> [Try it]: Using the listing below, please gather every line containing the word "Record".

#####

(* ===== verification/IpInput.v ===== *)
(** The software interrupt that takes datagrams from [ipintrq], checks them, and hands
    them to a protocol, to [ip_forward] or to [icmp_error] ([ipintr] in
    [netinet/ip_input.c]). *)
From S2P Require Import Prelude Mbuf InCksum IpReass Ip IpOutput IfLoop IpOptions.

Definition INADDR_ANY : Z := 0.
Definition INADDR_BROADCAST : Z := 4294967295.
Definition IPPROTO_UDP : Z := 17.

(** An entry of the list [in_ifaddr]; [ia_broadcast] is [IFF_BROADCAST] of its
    interface. *)
Record in_ifaddr := mk_in_ifaddr {
  ia_ifp : Z; ia_broadcast : bool; ia_addr : Z; ia_broadaddr : Z; ia_netbroadcast : Z;
  ia_subnet : Z; ia_net : Z }.

(** The statistics of [ipintr] itself, those of reassembly being in [in_st]. *)
Record ipin := mk_ipin {
  in_st : ipst; in_rte : srcrt; ips_total : Z; ips_tooshort : Z; ips_badsum : Z;
  ips_badhlen : Z; ips_badlen : Z; ips_cantforward : Z; ips_delivered : Z }.
#[export] Instance ipin_eta : Eta ipin := fun s =>
  mk_ipin (in_st s) (in_rte s) (ips_total s) (ips_tooshort s) (ips_badsum s)
    (ips_badhlen s) (ips_badlen s) (ips_cantforward s) (ips_delivered s).

Definition in_pool (s : ipin) : mpool := ip_pool (in_st s).
Definition set_pool (p : mpool) (s : ipin) : ipin := s <| in_st ::= in_st s <| ip_pool ::= p |> |>.

(** Where a datagram goes: to [pr_input] of its protocol with this header length, to
    [ip_forward], or to [icmp_error]. *)
Inductive ipevent :=
  | Input (hlen : Z) (ip : ipasfrag)
  | Forward (srcrt : bool) (h : ip) (c : chain)
  | Icmp_error (type code : Z) (h : ip) (c : chain).
Definition event_chain (e : option ipevent) : chain :=
  match e with
  | None => []
  | Some (Input _ ip) => ip_m ip
  | Some (Forward _ _ c) | Some (Icmp_error _ _ _ c) => c
  end.

(** [ip_asfrag]: the header, once it is no longer read from memory. *)
Definition ip_asfrag (h : ip) (c : chain) : ipasfrag :=
  mk_ipasfrag (iph_hl h) 0 (iph_len h) (iph_id h) (iph_off h) (iph_p h) (iph_src h) (iph_dst h) c.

#####

> [Exercise solution]:
Record in_ifaddr := mk_in_ifaddr {
Record ipin := mk_ipin {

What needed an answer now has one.